(** C9.  From a fresh aggregate and for strictly increasing timestamps,
    every prefix of the calls succeeds, the snapshot's total_frames is the
    number of calls made and the rate window holds at most 30 entries; after
    any sequence of calls, among them temperature readings, the rate window
    holds at most 30 and the temperature window at most 60 entries; and a
    full window gives up its oldest entry for the new one. *)
Theorem C9_counts_and_windows (times : list Q) (start now : Q) :
  increasing times ->
  (forall n : nat, exists st,
      update_frames (take n times) (__init__ start) = Ok st
      /\ total_frames (get_stats now st) = Z.of_nat (length (take n times))
      /\ (length (fps_history st) <= 30)%nat)
  /\ (exists st,
      update_frames times (__init__ start) = Ok st
      /\ total_frames (get_stats now st) = Z.of_nat (length times))
  /\ (forall cs : list call,
      (length (fps_history (perform_all cs (__init__ start))) <= 30)%nat
      /\ (length (temperature_history (perform_all cs (__init__ start)))
          <= 60)%nat)
  /\ (forall (capacity : nat) (x oldest : Q) (history : list Q),
      length (oldest :: history) = capacity ->
      push_window capacity x (oldest :: history) = history ++ [x]).
Proof.
  intros Hinc.
  assert (Hrun : forall ts, increasing ts -> exists st,
             update_frames ts (__init__ start) = Ok st
             /\ total_frames (get_stats now st) = Z.of_nat (length ts)
             /\ (length (fps_history st) <= 30)%nat).
  { intros ts Hts.
    destruct (update_frames_increasing ts (__init__ start) Hts)
      as (st & Hr & Hc & _ & Hl).
    - destruct ts; [exact I|]. left. simpl. lra.
    - simpl. lia.
    - exists st. repeat split; [exact Hr | | exact Hl].
      simpl. rewrite Hc. simpl. lia. }
  split; [|split; [|split]].
  - intros n. apply Hrun. apply increasing_take. exact Hinc.
  - destruct (Hrun times Hinc) as (st & Hr & Hc & _). exists st. auto.
  - intros cs. apply perform_all_windows; simpl; lia.
  - intros capacity x oldest history. apply push_window_full.
Qed.

Lemma C9_witness :
  increasing [1; 2; 4]%Q
  /\ exists st, update_frames [1; 2; 4]%Q (__init__ 0) = Ok st
                /\ total_frames (get_stats 5 st) = 3.
Proof.
  assert (H : increasing [1; 2; 4]%Q).
  { simpl. repeat split; reflexivity. }
  split; [exact H|].
  exact (proj1 (proj2 (C9_counts_and_windows [1; 2; 4]%Q 0 5 H))).
Defined.


Lemma update_frame_stats_last (t : Q) (st st1 : DepthAIStats) :
  update_frame_stats t st = Ok st1 -> last_frame_time st1 = t.
Proof.
  unfold update_frame_stats, float_inverse. intros H.
  destruct (Qltb 0 (last_frame_time st)); simpl in H.
  - destruct (Qeq_bool (t - last_frame_time st) 0); simpl in H;
      [discriminate|].
    injection H as <-. reflexivity.
  - injection H as <-. reflexivity.
Qed.

(** C3.  After a successful call at a positive time [t], a second call at
    the same [t] raises ZeroDivisionError; the dispatch loop then counts an
    error and the frame is not counted. *)
Theorem C3_duplicate_timestamp_raises (t : Q) (st st1 : DepthAIStats) :
  (0 < t)%Q ->
  update_frame_stats t st = Ok st1 ->
  update_frame_stats t st1 = Raise ZeroDivisionError
  /\ frame_tick t st1 = increment_error st1
  /\ frame_count (frame_tick t st1) = frame_count st1.
Proof.
  intros Hpos Hfirst.
  apply update_frame_stats_last in Hfirst.
  assert (Hraise : update_frame_stats t st1 = Raise ZeroDivisionError).
  { apply update_frame_stats_same_time; rewrite Hfirst;
      [exact Hpos | reflexivity]. }
  unfold frame_tick. rewrite Hraise. repeat split.
Qed.
(** X13.  [SendMessage] either refuses its argument, with the same error
    whatever the client is, or makes one call, and then: the endpoint is
    one of the two create endpoints; the request carries the content,
    which is not empty, and the message type; a target is named, by
    [target_id] or, for a private message, by [chat_code]; a message of
    the card type has passed [validateCardContent]; no key outside the
    nine the API knows is sent; and what comes back is the client's
    error, a parse error, or the message made of the reply's [msg_id] and
    [msg_timestamp] with the type and content sent. *)
Theorem SendMessage_makes_well_formed_requests (params : SendMessageParams) :
  (exists e, forall client : Client, SendMessage params = Failure e) \/
  (exists endpoint req msgType,
     (endpoint = B "direct-message/create" \/ endpoint = B "message/create") /\
     Content params <> [] /\
     req !! B "content" = Some (PStr (Content params)) /\
     req !! B "type" = Some (PInt msgType) /\
     (0 < MsgType params -> msgType = MsgType params) /\
     (MsgType params <= 0 -> msgType = MessageTypeText \/ msgType = MessageTypeKMD) /\
     (msgType = MessageTypeCard -> validateCardContent (Content params) = None) /\
     (TargetID params <> [] /\ req !! B "target_id" = Some (PStr (TargetID params)) \/
      ChatCode params <> [] /\ req !! B "chat_code" = Some (PStr (ChatCode params))) /\
     (endpoint = B "message/create" ->
      req !! B "target_id" = Some (PStr (TargetID params)) /\ TargetID params <> []) /\
     (forall k v, req !! k = Some v ->
        k ∈ [B "target_id"; B "chat_code"; B "content"; B "type"; B "quote";
             B "nonce"; B "temp_target_id"; B "template_id"; B "reply_msg_id"]) /\
     forall client : Client,
       SendMessage params =
         match Post endpoint req with
         | inl e => Failure (ErrClient e)
         | inr data =>
             match Unmarshal_created data with
             | None => Failure ErrParseMessage
             | Some c =>
                 Value (newMessage (CreatedMsgID c) msgType (Content params)
                          (MsgTimestamp c))
             end
         end).
Proof. exact (SendMessage_cases params). Qed.

(** X14.  The [Type] of the parameters matters to [SendMessage] only
    through the scope it normalises to: two spellings of one scope give
    the same call and the same result. *)
Theorem SendMessage_depends_on_scope_only
    (client : Client) (params : SendMessageParams) (scope' s : bytes) :
  normalizeMessageScope (Type_ params) = Value s ->
  normalizeMessageScope scope' = Value s ->
  SendMessage params = SendMessage (withScope params scope').
Proof.
  intros H H'. rewrite !SendMessage_unfold.
  cbn [withScope Type_ TargetID ChatCode Content MsgType Quote Nonce
       TempTargetID TemplateID ReplyMsgID].
  rewrite H, H'. reflexivity.
Qed.

(** X15.  With a card type above zero, [SendCardMessage] sends cards
    only: it either refuses its argument, whatever the client, or makes
    one call whose request has the card type and a content that is a JSON
    array with at least one element, and the message it returns has the
    card type. *)
Theorem SendCardMessage_sends_cards_only (params : SendMessageParams) :
  0 < MessageTypeCard ->
  (exists e, forall client : Client, SendCardMessage params = Failure e) \/
  (exists endpoint req,
     req !! B "type" = Some (PInt MessageTypeCard) /\
     req !! B "content" = Some (PStr (Content params)) /\
     (exists v vs, parseJSON (Content params) = Some (JArray (v :: vs))) /\
     forall client : Client,
       SendCardMessage params =
         match Post endpoint req with
         | inl e => Failure (ErrClient e)
         | inr data =>
             match Unmarshal_created data with
             | None => Failure ErrParseMessage
             | Some c =>
                 Value (newMessage (CreatedMsgID c) MessageTypeCard (Content params)
                          (MsgTimestamp c))
             end
         end).
Proof.
  intros Hcard. unfold SendCardMessage.
  destruct (validateCardContent (Content params)) as [e|] eqn:Hv.
  { left. exists e. intros client. reflexivity. }
  destruct (SendMessage_cases (withMsgType params MessageTypeCard))
    as [[e He] | (endpoint & req & msgType & _ & _ & Hc & Ht & Hpos & _ & _ & _ & _ & _ & Hcall)].
  - left. exists e. intros client. apply He.
  - right. cbn [withMsgType MsgType Content] in *.
    specialize (Hpos Hcard). subst msgType.
    exists endpoint, req. split; [assumption|]. split; [assumption|].
    split; [apply validateCardContent_ok_iff; assumption|].
    intros client. apply Hcall.
Qed.
End SendFacts.

(** ** Message lists *)

Lemma digitsValue_snoc (ds : bytes) (d : byte) :
  digitsValue (ds ++ [d]) = 10 * digitsValue ds + (b2z d - 48).
Proof. unfold digitsValue. rewrite fold_left_app. reflexivity. Qed.

Lemma digit_byte (v : Z) :
  0 <= v ->
  b2z (z2b (48 + v mod 10)) = 48 + v mod 10 /\ isDigit (z2b (48 + v mod 10)) = true.
Proof.
  intros Hv. pose proof (Z.mod_pos_bound v 10 ltac:(lia)) as Hm.
  assert (Hb : b2z (z2b (48 + v mod 10)) = 48 + v mod 10) by (apply b2z_z2b; lia).
  split; [assumption|]. unfold isDigit. rewrite Hb.
  apply andb_true_intro. split; apply Z.leb_le; lia.
Qed.
(** ** A concrete installation, for running the bridges on examples

    The world is [true] when the model can be loaded.  [json_loads] is
    [json.loads] on the lines listed in [documents]; any other text is
    rejected as malformed. *)

Module Example.
Definition q (s : string) : string := dquote ++ s ++ dquote.

Definition obj (fields : list (string * string)) : string :=
  "{" ++ String.concat "," (map (fun kv => q (fst kv) ++ ":" ++ snd kv) fields) ++ "}".

Definition line_array : string := "[]".
Definition line_shutdown : string := obj [("type", q "shutdown")].
Definition line_unknown : string := obj [("type", q "bogus"); ("id", q "r9")].
Definition line_malformed : string := "{" ++ q "type" ++ ":".
Definition line_empty_text : string :=
  obj [("type", q "generate"); ("id", q "r1"); ("text", q EmptyString)].
Definition line_int_text : string :=
  obj [("type", q "generate"); ("id", q "r2"); ("text", "5")].
Definition line_hello : string :=
  obj [("type", q "generate"); ("id", q "r3"); ("text", q "Hello")].
Definition line_oom : string :=
  obj [("type", q "generate"); ("id", q "r4"); ("text", q "oom")].
Definition line_memory_error : string :=
  obj [("type", q "generate"); ("id", q "r5"); ("text", q "memerr")].
Definition line_empty_voice : string :=
  obj [("type", q "generate"); ("id", q "r6"); ("text", q "hi");
       ("voice_sample", q EmptyString)].
Definition line_missing_voice : string :=
  obj [("type", q "generate"); ("id", q "r7"); ("text", q "hi");
       ("voice_sample", q "/missing.wav")].
Definition line_missing_image : string :=
  obj [("type", q "caption"); ("id", q "r2"); ("image_path", q "/missing.png")].
Definition line_empty_image : string :=
  obj [("type", q "caption"); ("id", q "r8"); ("image_path", q EmptyString)].
Definition line_no_image : string :=
  obj [("type", q "caption"); ("id", q "r9")].
Definition line_cat : string :=
  obj [("type", q "caption"); ("id", q "r10"); ("image_path", q "/img/cat.png");
       ("context", obj [("page_number", "0"); ("position", q "margin");
                        ("image_index", "11")])].
Definition line_cat_memory_error : string :=
  obj [("type", q "caption"); ("id", q "r11"); ("image_path", q "/img/big.png")].

Definition request_unknown : list (string * pyval) :=
  [("type", PStr "bogus"); ("id", PStr "r9")].
Definition request_empty_text : list (string * pyval) :=
  [("type", PStr "generate"); ("id", PStr "r1"); ("text", PStr EmptyString)].
Definition request_int_text : list (string * pyval) :=
  [("type", PStr "generate"); ("id", PStr "r2"); ("text", PInt 5)].
Definition request_hello : list (string * pyval) :=
  [("type", PStr "generate"); ("id", PStr "r3"); ("text", PStr "Hello")].
Definition request_oom : list (string * pyval) :=
  [("type", PStr "generate"); ("id", PStr "r4"); ("text", PStr "oom")].
Definition request_memory_error : list (string * pyval) :=
  [("type", PStr "generate"); ("id", PStr "r5"); ("text", PStr "memerr")].
Definition request_empty_voice : list (string * pyval) :=
  [("type", PStr "generate"); ("id", PStr "r6"); ("text", PStr "hi");
   ("voice_sample", PStr EmptyString)].
Definition request_missing_voice : list (string * pyval) :=
  [("type", PStr "generate"); ("id", PStr "r7"); ("text", PStr "hi");
   ("voice_sample", PStr "/missing.wav")].
Definition request_missing_image : list (string * pyval) :=
  [("type", PStr "caption"); ("id", PStr "r2"); ("image_path", PStr "/missing.png")].
Definition request_empty_image : list (string * pyval) :=
  [("type", PStr "caption"); ("id", PStr "r8"); ("image_path", PStr EmptyString)].
Definition request_no_image : list (string * pyval) :=
  [("type", PStr "caption"); ("id", PStr "r9")].
Definition context_cat : list (string * pyval) :=
  [("page_number", PInt 0); ("position", PStr "margin"); ("image_index", PInt 11)].
Definition request_cat : list (string * pyval) :=
  [("type", PStr "caption"); ("id", PStr "r10"); ("image_path", PStr "/img/cat.png");
   ("context", PDict context_cat)].
Definition request_cat_memory_error : list (string * pyval) :=
  [("type", PStr "caption"); ("id", PStr "r11"); ("image_path", PStr "/img/big.png")].

Definition documents : list (string * pyval) :=
  [(line_array, PList []);
   (line_shutdown, PDict [("type", PStr "shutdown")]);
   (line_unknown, PDict request_unknown);
   (line_empty_text, PDict request_empty_text);
   (line_int_text, PDict request_int_text);
   (line_hello, PDict request_hello);
   (line_oom, PDict request_oom);
   (line_memory_error, PDict request_memory_error);
   (line_empty_voice, PDict request_empty_voice);
   (line_missing_voice, PDict request_missing_voice);
   (line_missing_image, PDict request_missing_image);
   (line_empty_image, PDict request_empty_image);
   (line_no_image, PDict request_no_image);
   (line_cat, PDict request_cat);
   (line_cat_memory_error, PDict request_cat_memory_error)].

Definition loads (line : string) : result pyval :=
  match assoc line documents with
  | Some v => Ok v
  | None => Raise (mk_exn JSONDecodeError "Expecting value: line 1 column 1 (char 0)")
  end.

Definition files : list string := ["/img/cat.png"; "/img/big.png"; "/voices/ann.wav"].

Definition exists_file (p : string) : bool :=
  existsb (fun f => (f =? p)%string) files.

Definition load_error : exn :=
  mk_exn (OtherError "OSError") "weights not found".

Definition speak (text : pyval) : result Z :=
  if py_eq_str text "oom" then
    Raise (mk_exn RuntimeError "CUDA out of memory. Tried to allocate 2.00 GiB")
  else if py_eq_str text "memerr" then
    Raise (mk_exn (OtherError "MemoryError") "Out of memory")
  else Ok 36000.

Definition look (image_path : pyval) : result string :=
  if py_eq_str image_path "/img/big.png" then
    Raise (mk_exn (OtherError "MemoryError") "out of memory")
  else Ok "A photo of a cat.".

Definition env : Env := {|
  world := bool;
  wav := Z;
  json_loads := loads;
  repr_opaque := fun _ => "<repr>";
  path_exists := fun _ p => exists_file p;
  fd_exists := fun _ fd => Ok ((0 <=? fd) && (fd <=? 2));
  mkdtemp := fun w prefix => ("/tmp/" ++ prefix ++ "k3x9", w);
  detect_device := fun w => (Ok "cpu", w);
  chatterbox_from_pretrained :=
    fun w _ => (if w then Ok tt else Raise load_error, w);
  model_generate := fun w text _ _ _ _ => (speak text, w);
  ta_save := fun w _ _ => (Ok tt, w);
  wav_duration := fun _ _ => Ok (PFloat float_0_5);
  qwen_from_pretrained :=
    fun w _ => (if w then Ok tt else Raise load_error, w);
  describe_image := fun w p => (look p, w)
|}.

Definition healthy : world env := true.
Definition broken : world env := false.

(** The globals of the TTS bridge once it serves, and of the vision bridge. *)
Definition tts_serving : store env :=
  mk_store (E := env) healthy (Some "/tmp/actual_reader_tts_k3x9") 0.
Definition vision_serving : store env := mk_store (E := env) healthy None 0.
End Example.


(** ** Vocabulary of the further properties *)

(** A line of stdin that [strip] leaves empty. *)
Definition blank (raw : string) : bool := (strip raw =? EmptyString)%string.

(** A line that decodes to an object whose type is shutdown. *)
Definition shutdownb {E : Env} (raw : string) : bool :=
  match json_loads E (strip raw) with
  | Ok (PDict d) => py_eq_str (field d "type" PNone) "shutdown"
  | _ => false
  end.

(** A line the loop owes a response: neither blank nor a shutdown. *)
Definition answered {E : Env} (raw : string) : bool :=
  negb (blank raw) && negb (shutdownb (E := E) raw).

Definition handle_line_of {E : Env} (b : bridge) : string -> M E control :=
  match b with
  | Tts => TTS.handle_line
  | Vision_ => Vision.handle_line
  end.

Definition handler_of {E : Env} (b : bridge) : pyval -> M E pyval :=
  match b with
  | Tts => TTS.generate
  | Vision_ => Vision.caption
  end.

(** The type a bridge handles itself. *)
Definition own_type (b : bridge) : string :=
  match b with
  | Tts => "generate"
  | Vision_ => "caption"
  end.

(** The model is called at most once. *)
Definition at_most_one_call (t : list event) : Prop :=
  t = [] \/ exists args, t = [ModelCall args].

Definition audio_response (req_id : pyval) (path : string) (duration : pyval) : pyval :=
  PDict [("type", PStr "audio"); ("id", req_id);
         ("path", PStr path); ("duration", duration)].

Definition caption_response (req_id : pyval) (text : string) : pyval :=
  PDict [("type", PStr "caption"); ("id", req_id); ("caption", PStr text)].

(** The file the [n]-th generation is saved to. *)
Definition output_path (dir : string) (n : Z) : string :=
  path_join dir ("tts_" ++ format_04d n ++ ".wav").

(** The error codes a bridge can answer with. *)
Definition error_codes (b : bridge) : list string :=
  match b with
  | Tts => ["INVALID_REQUEST"; "INVALID_TEXT"; "VOICE_NOT_FOUND";
            "OUT_OF_MEMORY"; "ENGINE_ERROR"]
  | Vision_ => ["INVALID_REQUEST"; "IMAGE_NOT_FOUND"; "OUT_OF_MEMORY"; "ENGINE_ERROR"]
  end.

Definition success_type (b : bridge) : string :=
  match b with
  | Tts => "audio"
  | Vision_ => "caption"
  end.

(** A response object of the protocol: ready, the success of the bridge, or
    an error with one of its codes and a message. *)
Definition well_formed_response (b : bridge) (response : pyval) : Prop :=
  exists items,
    response = PDict items /\
    (assoc "type" items = Some (PStr "ready")
     \/ assoc "type" items = Some (PStr (success_type b))
     \/ (assoc "type" items = Some (PStr "error")
         /\ exists code message,
              assoc "code" items = Some (PStr code)
              /\ In code (error_codes b)
              /\ assoc "message" items = Some (PStr message))).

(** The type field of a response. *)
Definition response_type (response : pyval) : option pyval :=
  match response with
  | PDict items => assoc "type" items
  | _ => None
  end.

(** A response of the success type of the bridge. *)
Definition succeeded (b : bridge) (response : pyval) : bool :=
  match response_type response with
  | Some (PStr t) => (t =? success_type b)%string
  | _ => false
  end.

(** The file an audio response names, and the files named by the audio
    responses among the lines written on stdout. *)
Definition audio_path (response : pyval) : option string :=
  if succeeded Tts response then
    match response with
    | PDict items =>
        match assoc "path" items with
        | Some (PStr path) => Some path
        | _ => None
        end
    | _ => None
    end
  else None.

Definition audio_paths (rs : list pyval) : list string :=
  flat_map (fun response => match audio_path response with
                            | Some path => [path]
                            | None => []
                            end) rs.

(** What is known of a line the loop has answered: the globals before and
    after, the model calls made and the response written. *)
Definition answered_step {E : Env} (b : bridge) (s s1 : store E)
    (calls : list event) (response : pyval) : Prop :=
  at_most_one_call calls
  /\ well_formed_response b response
  /\ response_type response <> Some (PStr "ready")
  /\ temp_dir s1 = temp_dir s
  /\ request_counter s <= request_counter s1 <= request_counter s + 1
  /\ (calls = [] -> s1 = s)
  /\ (succeeded b response = true ->
      request_counter s1 = request_counter s + 1
      /\ (b = Tts ->
          exists req_id dir duration,
            temp_dir s = Some dir
            /\ response =
               audio_response req_id (output_path dir (request_counter s + 1)) duration))
  /\ (b = Vision_ -> succeeded b response = false ->
      request_counter s1 = request_counter s).

(** A line that decodes to a request of the bridge's own type with the id [v]. *)
Definition request_line {E : Env} (b : bridge) (raw : string) (v : pyval) : Prop :=
  blank raw = false /\
  exists d, json_loads E (strip raw) = Ok (PDict d)
            /\ field d "type" PNone = PStr (own_type b)
            /\ assoc "id" d = Some v.

(** The first and the last line [load_model] logs. *)
Definition loading_log (b : bridge) : event :=
  match b with
  | Tts => Stderr "[tts-bridge] Loading Chatterbox model..."
  | Vision_ => Stderr "[vision-bridge] Loading Qwen2.5-VL-7B model..."
  end.

Definition loaded_log (b : bridge) : event :=
  match b with
  | Tts => Stderr "[tts-bridge] Model loaded."
  | Vision_ => Stderr "[vision-bridge] Model loaded."
  end.

Definition device_log (b : bridge) (device : string) : event :=
  match b with
  | Tts => Stderr ("[tts-bridge] Using device: " ++ device)
  | Vision_ => Stderr ("[vision-bridge] Using device: " ++ device)
  end.

(** The number written in a run of decimal digits, leading zeros allowed. *)
Definition file_number (digits : string) : option Z :=
  option_map Z.of_uint (NilEmpty.uint_of_string digits).

(** The error response of the loop itself, which has no id. *)
Definition loop_error (message : string) : pyval :=
  PDict [("type", PStr "error"); ("code", PStr "INVALID_REQUEST");
         ("message", PStr message)].

(** Further requests for the concrete installation. *)
Module More.
Definition request_no_id : list (string * pyval) :=
  [("type", PStr "generate"); ("text", PStr "Hello")].
Definition context_last : list (string * pyval) :=
  [("page_number", PInt 3); ("position", PStr "top"); ("image_index", PInt (-1))].
Definition request_last_image : list (string * pyval) :=
  [("type", PStr "caption"); ("id", PStr "r20"); ("image_path", PStr "/img/cat.png");
   ("context", PDict context_last)].
Definition context_far : list (string * pyval) :=
  [("image_index", PInt (-11))].
Definition request_far_image : list (string * pyval) :=
  [("type", PStr "caption"); ("id", PStr "r21"); ("image_path", PStr "/img/cat.png");
   ("context", PDict context_far)].
End More.

(** * Reasoning about bridge code *)

Section Laws.
Context {E : Env}.

Local Abbreviation satisfies := (@satisfies E _).

Lemma bind_Ok {A B} (m : M E A) (k : A -> M E B) s a s1 t1 :
  m s = (Ok a, s1, t1) ->
  bind m k s = (let '(r, s2, t2) := k a s1 in (r, s2, (t1 ++ t2)%list)).
Proof. intros H. unfold bind. rewrite H. reflexivity. Qed.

▸ **TASK**: Wherever the word "holds" turns up in a line of the listing, that line counts; report the total as a lone number.

▸ **TASK RESULT**: 2